"""

(* ===== verification/Exporter.v ===== *)
(** [rustflow_export/src/exporter.rs]: the messages the exporter sends.

    The world outside is the wall clock, the monotonic clock and the socket;
    how often each was used so far is part of the state. *)

From Stdlib Require Import ZArith Lia Strings.Byte.
From stdpp Require Import base tactics numbers list.
From S2P Require Import Prelude Std Crates IERegistry DataRecord IpfixTypes IpfixEncoder FlowCache Sampler Meter ExportIpfix.
#[local] Open Scope Z_scope.

(** [chrono::Utc::now], the wall clock, at each of its readings. *)
Class Wall `{CR : Crates} := utc_at : nat -> DateTime.

(** [UdpSocket::send_to], on its n-th call: the error it returns, if any. *)
Class Socket := {
  SendError : Type;
  send_outcome : nat -> bytes -> option SendError;
}.

Definition MAX_MESSAGE_SIZE : Z := 1400.
Definition MAX_SET_BODY : Z := MAX_MESSAGE_SIZE - IPFIX_HEADER_SIZE - SET_HEADER_SIZE.

Section exporter.
Context `{CR : Crates} `{CK : Clock} `{WL : !Wall} `{SK : Socket}.

Abbreviation DataRecord := (DataRecord.DataRecord FieldSpecifier FieldValue).

(** [Result<T>] of an operation that fails only where a send does. *)
Abbreviation Result T := (T + SendError)%type.

(** [Result::and] *)
Definition result_and {A} (self result : Result A) : Result A :=
  match self with inl _ => result | inr e => inr e end.

(** The reads of both clocks, and the datagrams handed to the socket. *)
Record World := mkWorld { reads : nat; wall_reads : nat; datagrams : list bytes }.

Definition world_now (self : World) : World * Z :=
  let '(reads, now) := instant_now self.(reads) in
  (mkWorld reads self.(wall_reads) self.(datagrams), now).

Definition utc_now (self : World) : World * DateTime :=
  (mkWorld self.(reads) (S self.(wall_reads)) self.(datagrams), utc_at self.(wall_reads)).

Definition send_to (self : World) (datagram : bytes) : World * option SendError :=
  (mkWorld self.(reads) self.(wall_reads) (self.(datagrams) ++ [datagram]),
   send_outcome (List.length self.(datagrams)) datagram).

Record Exporter := mkExporter {
  e_collector_addr : SocketAddr;
  args : ExportArgs;
  sequence_number : Z;
  last_template_send : Z;
}.

(** [Exporter::new], given the address the collector's name resolves to. *)
Definition Exporter_new (world : World) (args : ExportArgs) (collector_addr : SocketAddr)
    : World * Exporter :=
  let '(world, now) := world_now world in (world, mkExporter collector_addr args 0 now).

Definition should_send_template (self : World * Exporter) : World * bool :=
  let '(world, self) := self in
  let '(world, now) := world_now world in
  let elapsed := duration_since now self.(last_template_send) in
  (world, from_secs self.(args).(template_refresh_rate) <=? elapsed).

Definition send_sets (self : World * Exporter) (sets : list Set_) : (World * Exporter) * Result Z :=
  let '(world, self) := self in
  let '(world, export_time) := utc_now world in
  let packet :=
    mkPacket (mkHeader IPFIX_VERSION 0 export_time self.(sequence_number)
      self.(args).(observation_domain_id)) sets in
  let encoded := IpfixPacket_encode packet ([] : bytes) in
  let '(world, error) := send_to world encoded in
  ((world, self), match error with Some e => inr e | None => inl (zlen encoded) end).

Definition send_data (self : World * Exporter) (template_id : Z) (records : list Record_)
    : (World * Exporter) * Result unit :=
  let count := wrap 32 (zlen records) in
  let '((world, self), result) := send_sets self [mkSet template_id 0 records] in
  match result with
  | inr e => ((world, self), inr e)
  | inl _ =>
      ((world, mkExporter self.(e_collector_addr) self.(args)
         (wrap 32 (self.(sequence_number) + count)) self.(last_template_send)), inl tt)
  end.

Definition send_templates (self : World * Exporter) : (World * Exporter) * Result unit :=
  let opts := self.2.(args) in
  let '((world, self), result) := send_sets self
    [mkSet IPFIX_TEMPLATE_SET_ID 0 (Template <$> create_templates opts.(mode));
     mkSet IPFIX_OPTIONS_TEMPLATE_SET_ID 0 [OptionsTemplate (create_options_template (sampling opts))]] in
  match result with
  | inr e => ((world, self), inr e)
  | inl _ =>
      let '(world, now) := world_now world in
      ((world, mkExporter self.(e_collector_addr) self.(args) self.(sequence_number) now), inl tt)
  end.

Definition send_options_data (self : World * Exporter) : (World * Exporter) * Result unit :=
  let opts := self.2.(args) in
  let options_data := mkOptionsData opts.(observation_domain_id) (sampling opts) in
  send_data self OPTIONS_TEMPLATE_ID [IpfixTypes.OptionsData (OptionsData_to_data_record options_data)].

(** The loop of [send_records]: what it has sent, its result so far, and the
    records waiting in the message it fills. *)
Record Filling := mkFilling {
  f_state : World * Exporter;
  f_result : Result unit;
  pending : list Record_;
  f_template_id : Z;
  f_size : Z;
}.

Definition push_record (self : Filling) (r : Z * DataRecord) : Filling :=
  let '(id, record) := r in
  let len := zlen (DataRecord_encode record ([] : bytes)) in
  let self :=
    if bool_decide (self.(pending) <> []) &&
       ((MAX_SET_BODY <? self.(f_size) + len) || negb (id =? self.(f_template_id))) then
      let '(state, sent) := send_data self.(f_state) self.(f_template_id) self.(pending) in
      mkFilling state (result_and self.(f_result) sent) [] self.(f_template_id) 0
    else self in
  mkFilling self.(f_state) self.(f_result) (self.(pending) ++ [Data record]) id (self.(f_size) + len).

Definition send_records (self : World * Exporter) (records : list (Z * DataRecord))
    : (World * Exporter) * Result unit :=
  let filled := fold_left push_record records (mkFilling self (inl tt) [] 0 0) in
  if bool_decide (filled.(pending) <> []) then
    let '(state, sent) := send_data filled.(f_state) filled.(f_template_id) filled.(pending) in
    (state, result_and filled.(f_result) sent)
  else (filled.(f_state), filled.(f_result)).

(** [IpAddr::is_ipv4] *)
Definition is_ipv4 (ip : IpAddr) : bool := match ip with V4 _ => true | V6 _ => false end.

Definition send_flows (self : World * Exporter) (flows : list Flow) : (World * Exporter) * Result unit :=
  match flows with
  | [] => (self, inl tt)
  | _ =>
      let '(ipv4, ipv6) := List.partition (fun data => is_ipv4 data.(fd_source_ip)) (to_flow_data <$> flows) in
      send_records self
        ((fun data => (FlowData_template_id data, FlowData_to_data_record data)) <$> (ipv4 ++ ipv6))
  end.

Definition send_packets (self : World * Exporter) (packets : list PacketData)
    : (World * Exporter) * Result unit :=
  send_records self
    ((fun packet => (PacketData_template_id packet, PacketData_to_data_record packet)) <$> packets).

Definition send (self : World * Exporter) (records : Records) : (World * Exporter) * Result unit :=
  match records with
  | Records.Flows flows => send_flows self flows
  | Records.Packets packets => send_packets self packets
  end.
End exporter.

"""

TASK PROMPT » Using the data above, reproduce exactly the lines between those holding "Definition send_sets (self" and "let encoded := IpfixPacket_encode", inclusive, and no others.

EXERCISE RESULT »
Definition send_sets (self : World * Exporter) (sets : list Set_) : (World * Exporter) * Result Z :=
  let '(world, self) := self in
  let '(world, export_time) := utc_now world in
  let packet :=
    mkPacket (mkHeader IPFIX_VERSION 0 export_time self.(sequence_number)
      self.(args).(observation_domain_id)) sets in
  let encoded := IpfixPacket_encode packet ([] : bytes) in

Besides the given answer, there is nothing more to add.